More often than not, mum would get up, pretend to have washed and dress (in dirty clothes)herself.
The carers were often late (sometimes arriving at 8.45 or later) and not ensuring mum was washing. I noted the times of arrival (often not the times they were recording in their book) and the fact that they never stayed an hour. I reported this to SS. After all, as a self funder, it was mum who was paying for this.

Not impressed.
 

Mariondb

Registered User
Aug 24, 2011
183
0
I think you have to kick ass - if you withdraw carers then you put more on yourself and in fairness your Mum is not going to get better, so reinstating later may cause more problems.

This system - from our experience, wants to put pressure on you so you do more - you play into their hands if you do so.

I would insist on a meeting with your SW - her not wanting to know is simply not good enough! They want the elderly to remain at home, then they have to be involved. Explain to her that the carers are simply not doing the job they are being paid to do - they have to know because believe me, your Mum will not be the only one not receiving what their business is to provide.

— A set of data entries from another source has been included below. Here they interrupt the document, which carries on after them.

(** * XDB-Node client: stream framing and request/response correlation

    A shallow embedding of [src/xdb-client.ts] (class [XDBClient]):
    the stream buffer, the FIFO of pending resolvers, the socket event
    handlers registered by [connect()], [sendCommand], [update], [upsert]
    and the other request methods, and [close()].

    JavaScript strings are sequences of UTF-16 code units; a [Buffer] is a
    sequence of bytes.  Promises are identified by the order in which
    [sendCommand] creates them, and every call of a promise's [resolve] or
    [reject], every console line and every socket write is recorded as an
    effect, in program order.  [connect()] is taken to be called once on
    a client, so that each listener is registered once; the clock of the
    log lines is left out.  [close()], which waits for a promise, is
    modelled by sessions, on top of the runs of the client. *)

From Stdlib Require Import Ascii String DecimalString.
From Stdlib Require Import List NArith ZArith Bool Lia Sorted.
Import ListNotations.

(** ** JavaScript strings *)

Module JsString.

(** A string value: its UTF-16 code units. *)
Definition t := list N.

Definition of_ascii (s : string) : t :=
  map N_of_ascii (list_ascii_of_string s).

(** The line feed, the protocol delimiter ['\n']. *)
Definition LF : N := 10%N.

(** [s.split('\n')]: the substrings between line feeds.  The result is
    never empty; [''.split('\n')] is [['']]. *)
Fixpoint split (s : t) : list t :=
  match s with
  | [] => [[]]
  | c :: s' =>
      if N.eqb c LF then [] :: split s'
      else match split s' with
           | [] => [[c]]
           | l :: ls => (c :: l) :: ls
           end
  end.

(** [lines.join('\n')], the inverse of [split]. *)
Fixpoint join (ls : list t) : t :=
  match ls with
  | [] => []
  | [l] => l
  | l :: ls' => l ++ LF :: join ls'
  end.

(** ECMAScript WhiteSpace and LineTerminator code units, the ones
    [String.prototype.trim] strips. *)
Definition is_white_space (c : N) : bool :=
  (N.eqb c 9 || N.eqb c 10 || N.eqb c 11 || N.eqb c 12 || N.eqb c 13
   || N.eqb c 32 || N.eqb c 160 || N.eqb c 5760
   || (N.leb 8192 c && N.leb c 8202)
   || N.eqb c 8232 || N.eqb c 8233 || N.eqb c 8239 || N.eqb c 8287
   || N.eqb c 12288 || N.eqb c 65279)%N.

Fixpoint trim_start (s : t) : t :=
  match s with
  | [] => []
  | c :: s' => if is_white_space c then trim_start s' else s
  end.

Definition trim_end (s : t) : t := rev (trim_start (rev s)).

(** [s.trim()]. *)
Definition trim (s : t) : t := trim_end (trim_start s).

Definition is_empty (s : t) : bool :=
  match s with [] => true | _ => false end.

(** [line.trim() === '']. *)
Definition is_blank (s : t) : bool := is_empty (trim s).

(** [x || ''] for an optional string [x]: [undefined] and [''] are the
    falsy cases. *)
Definition or_empty (x : option t) : t :=
  match x with
  | Some s => if is_empty s then [] else s
  | None => []
  end.

End JsString.

(** ** Arrays *)

Module JsArray.

(** [Array.prototype.pop]: the last element (if any) and the array that
    is left. *)
Definition pop {A} (l : list A) : option A * list A :=
  match l with
  | [] => (None, [])
  | x :: l' => (Some (last l' x), removelast l)
  end.

(** [Array.prototype.shift]: the first element (if any) and the array
    that is left. *)
Definition shift {A} (l : list A) : option A * list A :=
  match l with
  | [] => (None, [])
  | x :: l' => (Some x, l')
  end.

End JsArray.

(** ** Buffers *)

Module Buffer.

(** A [Buffer]: its bytes, each below 256. *)
Definition t := list N.

Local Open Scope N_scope.

(** U+FFFD, which the decoder emits for every ill-formed byte sequence. *)
Definition REPLACEMENT : N := 65533.

Definition in_range (lo hi b : N) : bool := (lo <=? b) && (b <=? hi).

Definition is_continuation (b : N) : bool := in_range 128 191 b.

(** The payload bits of a continuation byte. *)
Definition low6 (b : N) : N := b - 128.

(** The UTF-16 code units of a scalar value above the basic plane. *)
Definition surrogates (cp : N) : list N :=
  let c := cp - 65536 in [55296 + c / 1024; 56320 + c mod 1024].

(** [chunk.toString()], that is [chunk.toString('utf8')]: UTF-8 decoding
    of this buffer alone.  A sequence that is ill-formed or cut off by
    the end of the buffer becomes U+FFFD; decoding keeps no state from
    one buffer to the next. *)
Fixpoint toString (bs : t) : JsString.t :=
  match bs with
  | [] => []
  | b :: r0 =>
      if b <? 128 then b :: toString r0
      else if in_range 194 223 b then
        match r0 with
        | [] => [REPLACEMENT]
        | c1 :: r1 =>
            if is_continuation c1
            then ((b - 192) * 64 + low6 c1) :: toString r1
            else REPLACEMENT :: toString r0
        end
      else if in_range 224 239 b then
        let lo := if b =? 224 then 160 else 128 in
        let hi := if b =? 237 then 159 else 191 in
        match r0 with
        | [] => [REPLACEMENT]
        | c1 :: r1 =>
            if in_range lo hi c1 then
              match r1 with
              | [] => [REPLACEMENT]
              | c2 :: r2 =>
                  if is_continuation c2
                  then ((b - 224) * 4096 + low6 c1 * 64 + low6 c2)
                         :: toString r2
                  else REPLACEMENT :: toString r1
              end
            else REPLACEMENT :: toString r0
        end
      else if in_range 240 244 b then
        let lo := if b =? 240 then 144 else 128 in
        let hi := if b =? 244 then 143 else 191 in
        match r0 with
        | [] => [REPLACEMENT]
        | c1 :: r1 =>
            if in_range lo hi c1 then
              match r1 with
              | [] => [REPLACEMENT]
              | c2 :: r2 =>
                  if is_continuation c2 then
                    match r2 with
                    | [] => [REPLACEMENT]
                    | c3 :: r3 =>
                        if is_continuation c3
                        then surrogates ((b - 240) * 262144 + low6 c1 * 4096
                                         + low6 c2 * 64 + low6 c3)
                               ++ toString r3
                        else REPLACEMENT :: toString r2
                    end
                  else REPLACEMENT :: toString r1
              end
            else REPLACEMENT :: toString r0
        end
      else REPLACEMENT :: toString r0
  end.

(** [Buffer.from(s)] for a string of ASCII characters. *)
Definition of_ascii (s : string) : t := JsString.of_ascii s.

Definition is_ascii (bs : t) : bool := forallb (fun b => b <? 128) bs.

End Buffer.

(** ** JSON values, [JSON.parse] and [JSON.stringify] *)

Module Json.

Local Open Scope N_scope.

(** A JSON value.  A number [JNumber m e] is the exact decimal
    [m * 10^e], kept without trailing zeros in [m]; rounding to a
    binary64 double is not modelled. *)
#[warnings="-register-all"] Inductive value : Type :=
| JNull
| JBool (b : bool)
| JNumber (m e : Z)
| JString (s : JsString.t)
| JArray (items : list value)
| JObject (members : list (JsString.t * value)).

Definition str (s : string) : JsString.t := JsString.of_ascii s.

Fixpoint string_eqb (a b : JsString.t) : bool :=
  match a, b with
  | [], [] => true
  | x :: a', y :: b' => (x =? y) && string_eqb a' b'
  | _, _ => false
  end.

(** Property lookup, [obj[k]] on own properties. *)
Fixpoint get (k : JsString.t) (ms : list (JsString.t * value)) : option value :=
  match ms with
  | [] => None
  | (k', v) :: ms' => if string_eqb k k' then Some v else get k ms'
  end.

(** Property definition: a repeated key keeps its place and takes the
    new value. *)
Fixpoint set (k : JsString.t) (v : value) (ms : list (JsString.t * value)) :=
  match ms with
  | [] => [(k, v)]
  | (k', v') :: ms' =>
      if string_eqb k k' then (k, v) :: ms' else (k', v') :: set k v ms'
  end.

(** *** Parsing *)

Definition is_ws (c : N) : bool :=
  (c =? 32) || (c =? 9) || (c =? 10) || (c =? 13).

We had terrible problems with my MIL's first set of carers and have to say our concerns increased with money and food disappearing and a break in to her flat when coincidentally she was in hospital. The break in was made to look opportunist but was clearly done by a key safe holder!!

So, for me I wouldn't take on more work, nor would I withdraw care, I would fight for carers that do the job they are supposed to be doing for their client.
 

Jess26

Registered User
Jan 5, 2011
970
0
Kent
some of what you say could be written about my mum.

Her carers are often not on time, but as they have explained to us, it only takes a couple of clients to be extra slow or difficult for them to get behind.

Mum does the "I've already showered" routine but as the carers say they are only allowed to challenge the client 3 times and then they have to let it go. It has been written in mum's log more than once that carer has tried to get her to put on clean clothes when she arrives in the morning, but with a firm NO from mum what can she do.

Same with the not eating, if mum refuses, they can only try gentle persuasion.

Being a carer is a rubbish job, with terrible hours. Just my point of view. :)
 

Pheath

Registered User
Dec 31, 2009
1,094
0
UK
Are your carers paid for privately or through Social Services, from what you write about the agency I'm guessing perhaps privately? We don't qualify for any SS help at all so have to pay for any extra carer help we get. In total we've had about 6 different carers both for morning and evg help and although now have 3 very good people have had problems in the past especially with reliability eg. cancelling at short notice. I would definitely change agencies if you're not getting the satisfaction you should be and also stress that you want carers who have experience and an understanding of dementia. Luckily through word of mouth, ads. and recommendations we've found carers not attached to agencies as they charge a big commission and if you're using them on a regular basis the bill can quickly mount up. Even though it takes a lot of organising and admin initially it's definitely worth it to find good poeple. Dad went v downhill when he came off aricept after a few days although we're much further into the illness than you, but all the same think it's v important your mum takes her meds regularly.
 

Charlyparly

Registered User
Nov 26, 2006
217
0
Lancashire
When you say they haven’t given her a meal, do you mean she didn’t eat it or just they didn’t bother making it?

Also, do they see / record to say she’s had her meds or are they just leaving them out and assuming she’ll have them later?